Storing your passwords in a secure way is as important as creating a password that is not easy to hack. If a software developer is working on an application that uses a QA database or a PROD database, most probably the end-customer will want to access them from a laptop or another mobile device.
You should probably have a script that updates your database but you face the challenge of storing the password and processing it when required. Many people make the mistake of storing their passwords in plain text, which is the worst possible scenario in case of a targeted attack, for instance. We will look at some best practices to store, manage, and communicate passwords and credentials in a secure and safe way.
Educate Your Users to Manage Passwords
First of all, if your users are not managing their passwords in the right way, your passwords will never be safe regardless of the fact how and where you store them. One of the former bosses at IBM once said that we couldn't make a safe computer and have secure communication until people stop using sticky notes with their passwords and put them next to their computer.
Then, ask your users and customers to use a secure connection and look for 256-bit encryption when connecting to sites that require a password. Of course, it is best if we always have a secure connection in place by default but it is still impossible.
Select Secure Cloud Provider
Well, many companies and services are storing their databases online. Many people think the cloud is not as secure as local storage but the fact is that the cloud has become a much more secure place in the recent years.
Average Cost of Data Breaches in 2018
On the other hand, if your cloud storage is not secure, how do you have a secure database to store credentials? Sure, you still should not store credentials in plain text but you also need a secure place to store them, be it in-house or in the cloud. So, selecting a secure cloud service for storing sensitive data is essential.
Using OAuth with Ruby on Rails
Let’s assume you are developing an application using Ruby on Rails and you need to store the respective credentials in a safe way. How do you do that?
Many people will tell you that you need to encrypt them. It is a working method but there are modern alternatives such as OAuth. Latest password flows use one-way encryption where you encrypt the password and then just compare an encrypted value in the database. OAuth provides you with the possibility to provide your users with the possibility to have secure access to data without entering any sensitive info to log in.

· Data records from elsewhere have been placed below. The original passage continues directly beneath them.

(* ===== verification/IsolationLoad.v ===== *)
(** The loader keeps processes apart: the pages that it gives to a process come
    from the allocator, and it writes to no page that the kernel keeps for
    another process. *)
From S2P Require Import Prelude Mem Context CString Snprintf Console Pmm Spike Sv39 Vmm Space Kstate Mmode Sched Process NewProc Fork Syscall Strap User Isolation Elf ElfLoad.

(** ** Where the pages of the process are from *)
Section Load.
Context {K : Layout} {HH : Host} {ES : ElfStack}.
Context (F : list byte) (n : nat) (fd : Z) (i : nat) (pr : process) (st : proc_status) (hp ep phoff : Z) (phnum : nat) (j0 : Z).
Context (s s' : image) (qs : list Z) (m' : memory) (taken l taken' l' : list Z).
Notation root := (pagetable pr).
Notation info := (mapped_info pr).
Notation f := (entry (smem s) root).

(** The process counts as used when the loader is called with its status still FREE. *)
Definition ready (s : image) : kstate := upd_proc i (set_status st) (ik s).
Definition loaded_process : process := set_status st (counted F pr phoff phnum pr).

Hypotheses (Hst : st <> FREE) (HI : isolated (ready s) l) (Hpr : procs (ik s) !! i = Some pr).
Hypothesis HL : loaded F i pr info root hp ep phoff j0 s (smem s) f taken l phnum s' qs m' taken' l'.
Hypothesis Ht : forall z, in_tree (smem s) root z <-> z = root \/ z ∈ taken.
Hypothesis Hhp : forall j p, used (ready s) j p -> ~ kernel_page (smem s) p hp.

Lemma ready_used : used (ready s) i (set_status st pr).
Proof. split; [by apply (procs_upd i (set_status st) (ik s))|done]. Qed.

Lemma loaded_procs : procs (ready s') = alter (set_status st) i (alter (counted F pr phoff phnum) i (procs (ik s))).
Proof. pose proof (lo_kvars _ _ _ _ _ _ _ _ _ _ _ _ _ _ _ _ _ _ _ _ HL) as E. injection E as E _ _ _ _. simpl. by rewrite E. Qed.

Lemma loaded_used : used (ready s') i loaded_process.
Proof. split; [|done]. by rewrite loaded_procs, !list_lookup_alter_eq, Hpr. Qed.

Lemma loaded_sub z : z ∈ l' -> z ∈ l.
Proof. intros H. apply (fr_pages _ _ _ _ _ _ _ _ _ (lo_from _ _ _ _ _ _ _ _ _ _ _ _ _ _ _ _ _ _ _ _ HL)), elem_of_app. by right. Qed.

(** What the kernel keeps for the process: what it kept, and free pages. *)
Lemma loaded_tree z : in_tree (smem s') root z -> in_tree (smem s) root z \/ z ∈ l.
Proof.
  pose proof (lo_from _ _ _ _ _ _ _ _ _ _ _ _ _ _ _ _ _ _ _ _ HL) as HF.
  pose proof (lo_space _ _ _ _ _ _ _ _ _ _ _ _ _ _ _ _ _ _ _ _ HL) as HS. rewrite Ht.
  intros [Hz|Hz]%(as_tree _ _ _ _ _ _ HS); [by left; left|].
  destruct (fr_taken _ _ _ _ _ _ _ _ _ HF z Hz) as [Hz'|Hz']; [by left; right|by right].
Qed.

Lemma loaded_kernel z :
  kernel_page (smem s') loaded_process z -> kernel_page (smem s) (set_status st pr) z \/ z ∈ l.
Proof. intros [[Hz|Hz]%loaded_tree|Hz]; [by left; left|by right|by left; right]. Qed.

Lemma loaded_not_free z : kernel_page (smem s') loaded_process z -> z ∉ l'.
Proof.
  pose proof (lo_space _ _ _ _ _ _ _ _ _ _ _ _ _ _ _ _ _ _ _ _ HL) as [(_ & _ & Hd) _ _ _].
  intros [Hz|Hz] Hl; [by apply (Hd z)|].
  apply (iso_kernel _ _ HI i _ z ready_used (or_intror Hz)). by apply loaded_sub.
Qed.

(** What user programs reach: what they reached, and the pages of the segments. *)
Lemma loaded_grants va z flags :
  0 <= va < 2 ^ 39 -> grants flags (entry (smem s') root va) z ->
  grants flags (f va) z \/
  (ram_page z /\ z ∈ l /\ z ∉ l' /\ ~ kernel_page (smem s') loaded_process z).
Proof.
  pose proof (lo_space _ _ _ _ _ _ _ _ _ _ _ _ _ _ _ _ _ _ _ _ HL) as HS.
  pose proof (lo_from _ _ _ _ _ _ _ _ _ _ _ _ _ _ _ _ _ _ _ _ HL) as HF.
  pose proof (lo_apart _ _ _ _ _ _ _ _ _ _ _ _ _ _ _ _ _ _ _ _ HL) as Ha. rewrite Forall_forall in Ha.
  intros Hva Hg. change (smem s') with (smem (kmm (ik s'))) in Hg. rewrite (as_entry _ _ _ _ _ _ HS va Hva) in Hg.
  unfold map_segs in Hg. edestruct map_all_cases as [E|(va0 & pa & perm & Hin & _ & E)]; rewrite E in Hg; [by left|].
  right. apply list_elem_of_fmap in Hin as ([g q] & [= -> -> ->] & Hin). apply elem_of_zip_r in Hin. cbn [snd] in Hg.
  destruct (Ha q Hin) as (_ & _ & _ & [Hr H1 H2 H3]).
  apply grants_map_pte in Hg as ->; [|exact Hr|by vm_compute].
  assert (q ∈ l) as Hl by (apply (fr_pages _ _ _ _ _ _ _ _ _ HF), elem_of_app; by left).
  split_and!; [done..|]. intros [[?|?]%(as_tree _ _ _ _ _ _ HS)|Hz]; [done..|].
  by apply (iso_kernel _ _ HI i _ q ready_used (or_intror Hz)).
Qed.

Lemma loaded_owner : owner (ready s) (ready s') l l' i loaded_process.
Proof.
  pose proof (lo_space _ _ _ _ _ _ _ _ _ _ _ _ _ _ _ _ _ _ _ _ HL) as [(Hwf & Hf & _) _ _ _].
  destruct Hf as (_ & _ & Hman). pose proof (iso_free _ _ HI) as (_ & _ & Hm). rewrite Forall_forall in Hm.
  split.
  - exact loaded_used.
  - exact Hwf.
  - intros z Hz. pose proof (loaded_not_free z Hz) as Hn. apply loaded_kernel in Hz as [Hz|Hz].
    + split; [by apply (iso_kernel _ _ HI i _ z ready_used)|]. split; [done|]. right. eexists. split; [exact ready_used|exact Hz].
    + split; [by apply (Hm z)|]. split; [done|]. by left.
  - intros z [Hz|Hz]%loaded_tree Hsp; [by apply (iso_inside _ _ HI i _ z ready_used)|].
    by apply (iso_kernel _ _ HI i _ z ready_used (or_intror Hsp)).
  - intros va z [Hva Hg]. destruct (loaded_grants va z _ Hva Hg) as [Hg'|(Hr & Hl & Hl' & Hk)]; [|by auto].
    destruct (iso_user _ _ HI i i _ _ va z ready_used ready_used (conj Hva Hg')) as (Hr & Hn & Hk).
    split; [done|]. split; [intros H; by apply Hn, loaded_sub|]. split; [by intros [?|?]%loaded_kernel|].
    right. exists i, (set_status st pr), va. split; [exact ready_used|by split].
  - intros va z [Hva Hg]. destruct (loaded_grants va z _ Hva Hg) as [Hg'|(_ & Hl & _)]; [|by left].
    right. exists (set_status st pr), va. split; [exact ready_used|by split].
  - intros z Hz Hn. destruct Hn. by apply loaded_sub.
Qed.

(** The other processes are there as before, and so is what the kernel keeps for them. *)
Lemma loaded_kept_procs j p' :
  j <> i -> used (ready s') j p' -> exists p, used (ready s) j p /\ same_space p' p.
Proof.
  intros Hne [Hj Hs]. rewrite loaded_procs, !list_lookup_alter_ne in Hj by congruence. exists p'. split; [|done].
  split; [|exact Hs]. unfold ready. by rewrite procs_upd_ne by congruence.
Qed.

Lemma loaded_kept j p z :
  used (ready s) j p -> kernel_page (smem s) p z -> page_aligned z -> z ∉ l -> z ∉ l' ->
  (forall q, used (ready s) i q -> ~ kernel_page (smem s) q z) -> same_page z (smem s) (smem s').
Proof.
  pose proof (lo_space _ _ _ _ _ _ _ _ _ _ _ _ _ _ _ _ _ _ _ _ HL) as HS.
  pose proof (lo_from _ _ _ _ _ _ _ _ _ _ _ _ _ _ _ _ _ _ _ _ HL) as HF.
  intros Hj Hz Hza Hzl _ Hk. specialize (Hk _ ready_used).
  assert (z <> root /\ z ∉ taken) as [H1 H2].
  { split; [intros ->|intros H]; apply Hk; left; apply Ht; by auto. }
  transitivity m'.
  - symmetry. apply (fr_same _ _ _ _ _ _ _ _ _ HF z Hza Hzl).
    + intros ->. by apply (Hhp j p).
    + intros ->. apply Hk. right. right. left.
  - apply (as_mem _ _ _ _ _ _ HS z Hza H1). by intros [?|?]%(fr_taken _ _ _ _ _ _ _ _ _ HF).
Qed.

Lemma loaded_free : pmm_free (kmm (ready s')) l'.
Proof. apply (lo_space _ _ _ _ _ _ _ _ _ _ _ _ _ _ _ _ _ _ _ _ HL). Qed.

Lemma loaded_isolated : isolated (ready s') l'.
Proof.
  exact (isolated_step (ready s) (ready s') l l' i loaded_process HI loaded_free loaded_owner
           loaded_kept_procs loaded_kept).
Qed.

(** What another process reaches was not free. *)
Lemma loaded_unreached j p va z :
  used (ready s') j p -> user_page (smem s') p va z -> z ∈ l -> j = i.
Proof.
  intros Hj Hz Hl. destruct (step_cases (ready s) (ready s') l l' i loaded_process HI loaded_owner
    loaded_kept_procs loaded_kept j p Hj) as [[-> _]|(q & _ & Hq & E)]; [done|].
  apply E in Hz. by destruct (iso_user _ _ HI j j q q va z Hq Hq Hz) as (_ & ? & _).
Qed.

Lemma loaded_private q : q ∈ qs -> q ∈ l /\ q ∉ l'.
Proof.
  intros Hq. pose proof (lo_apart _ _ _ _ _ _ _ _ _ _ _ _ _ _ _ _ _ _ _ _ HL) as Ha.
  rewrite Forall_forall in Ha. destruct (Ha q Hq) as (_ & _ & _ & [_ _ _ Hn]). split; [|exact Hn].
  apply (fr_pages _ _ _ _ _ _ _ _ _ (lo_from _ _ _ _ _ _ _ _ _ _ _ _ _ _ _ _ _ _ _ _ HL)), elem_of_app. by left.
Qed.

Lemma loaded_others j p z :
  j <> i -> used (ready s) j p -> kernel_page (smem s) p z -> same_page z (smem s) (smem s').
Proof.
  intros Hne Hj Hz. destruct (iso_kernel _ _ HI j p z Hj Hz) as [[Hza _] Hzl].
  apply (loaded_kept j p); [done..|by intros H%loaded_sub|].
  intros q Hq Hkq. by apply Hne, (iso_apart _ _ HI j i p q z).
Qed.
End Load.

(** * Properties *)

(** C5. Loading keeps the processes apart.  When the segments of the program are
    sound, and memory is partitioned as [isolated] says, the process counted
    with the status that it gets behind the loader, then elf_load returns EL_OK
    and memory is partitioned afterwards.  Each segment of the file is mapped,
    writable and executable, to a page that was free, is free no longer, holds
    the bytes of the file, and is in the address space of no other process; no
    page has become free; and no page that the kernel keeps for another process
    has changed, although headers are read to the stack of the kernel. *)
Theorem elf_load_keeps_isolation {K : Layout} {HH : Host} {ES : ElfStack} F n fd i pr st hp ep phoff phnum j0 s taken l :
  st <> FREE -> isolated (upd_proc i (set_status st) (ik s)) l ->
  loader_ok F n fd i pr (mapped_info pr) (pagetable pr) hp ep phoff phnum j0 s (smem s)
    (entry (smem s) (pagetable pr)) l ->
  (forall z, in_tree (smem s) (pagetable pr) z <-> z = pagetable pr \/ z ∈ taken) ->
  header_page hp (pagetable pr) taken l -> private ep (pagetable pr) taken l ->
  (forall j p, used (upd_proc i (set_status st) (ik s)) j p -> ~ kernel_page (smem s) p hp) ->
  let segs := loadable F phoff phnum in
  wp (elf_load elfloader (ElfInfo (FFile n) (Some i)))
    (fun r s' => r = EL_OK /\ exists l' qs,
       isolated (upd_proc i (set_status st) (ik s')) l' /\ (forall z, z ∈ l' -> z ∈ l) /\
       length qs = length segs /\
       (forall x g q, segs !! x = Some g -> qs !! x = Some q ->
          q ∈ l /\ q ∉ l' /\
          entry (smem s') (pagetable pr) (sg_vaddr g) = map_pte q elf_perm /\
          page_holds (smem s') q (file_bytes F (sg_off g) (sg_memsz g)) /\
          (forall j p va, used (upd_proc i (set_status st) (ik s')) j p ->
             user_page (smem s') p va q -> j = i)) /\
       (forall j p z, j <> i -> used (upd_proc i (set_status st) (ik s)) j p ->
          kernel_page (smem s) p z -> same_page z (smem s) (smem s'))) never s.
Proof.
  intros Hst HI OK Ht Hh He Hhp segs. subst segs. pose proof (ld_proc _ _ _ _ _ (ok_loading _ _ _ _ _ _ _ _ _ _ _ _ _ _ _ _ OK)) as Hpr.
  pose proof (ready_used i pr st s Hst Hpr) as Hi.
  assert (private (mapped_info pr) (pagetable pr) taken l) as Hinfo.
  { assert (mapped_info pr ∈ space_pages (set_status st pr)) as Hin by (right; left).
    destruct (iso_kernel _ _ HI i _ _ Hi (or_intror Hin)) as [Hr Hn].
    split; [exact Hr|..|exact Hn]; intros H; apply (iso_inside _ _ HI i _ (mapped_info pr) Hi); try exact Hin;
      apply Ht; by auto. }
  assert (aspace (kmm (ik s)) (smem s) (pagetable pr) taken l (entry (smem s) (pagetable pr))) as HS.
  { split; [|exact Ht|done|done]. split; [by apply (iso_wf _ _ HI i _ Hi)|]. split; [apply HI|].
    intros z Hz Hin. by apply (iso_kernel _ _ HI i _ z Hi (or_introl Hin)). }
  eapply wp_mono; [by eapply (elf_load_loaded F n fd i pr)|intros r s' (-> & qs & m' & tk & l' & HL)|done].
  split; [done|]. exists l', qs. split; [by eapply loaded_isolated|].
  split; [by eapply loaded_sub|]. split; [apply HL|]. split; [|by eapply loaded_others].
  intros x g q Hg Hq. pose proof (list_elem_of_lookup_2 _ _ _ Hq) as Hin.
  edestruct loaded_segment as (E & P & _); [exact OK|exact HL|exact Hg|exact Hq|].
  edestruct loaded_private as [Hl Hl']; [exact HL|exact Hin|].
  split_and!; [exact Hl|exact Hl'|exact E|exact P|].
  intros j p va Hj Hz. by eapply loaded_unreached.
Qed.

Using Encryption with Ruby on Rails
You should make your database in a way that makes it impossible for decrypting any credentials afterwards. If you store them in plain text, then you risk anyone with the right skills to get your database tables and then access whatever you have stored into them.
When you store hashed passwords i.e. encrypted passwords, a possible security breach will give the hackers encrypted data that will take very long time to decrypt. One thing you should bear in mind is that weak passwords are still vulnerable when you use this method.
A hacker, for example, can encrypt a simple string such as “Wordpass” or “12345” and then compare the hash to every password you have stored into the database. That is why we started with the suggestion to educate your users.
Using Tools Such As Encryptor
Encryptor is a very simple wrapper for the standard ruby OpenSSL library that you can use to encrypt and decrypt strings. So, this is a method to validate your users by comparing the difference between clear text user info and the hashed password.
Actually, the hashed password is never decrypted to clear text. This very tool is encrypting using several different keys but you still need to add an additional layer of security. How? Just keep your passwords in the database but store the keys in another secure storage.
Using Tools Such as Bcrypt with Node.js
Bcrypt is a method and library to hash and store passwords. It is using one-way hashes instead of encryption and in fact hashing is irreversible. Encryption and decryption is a two-way method but with hashing you use a secure hash algorithm and then you cannot acquire the original string back.
You can use both synchronous and asynchronous methods with this tool. Bear in mind that hashing is CPU intensive and resource consuming, so a good practice is to use asynchronous approach. The synchronous version will prevent your application from processing other requests before the very hashing is complete. Actually, both of the versions work but if you need better performance you need to use the asynchronous version.
Never store your encryption keys and your credentials in one place. Never store a single password in plain text because this is how you allow for easy hacking. Store these credentials in a safe place as it adds a further layer or security. In addition, use methods that prevent your users from communicating their credentials in plain text.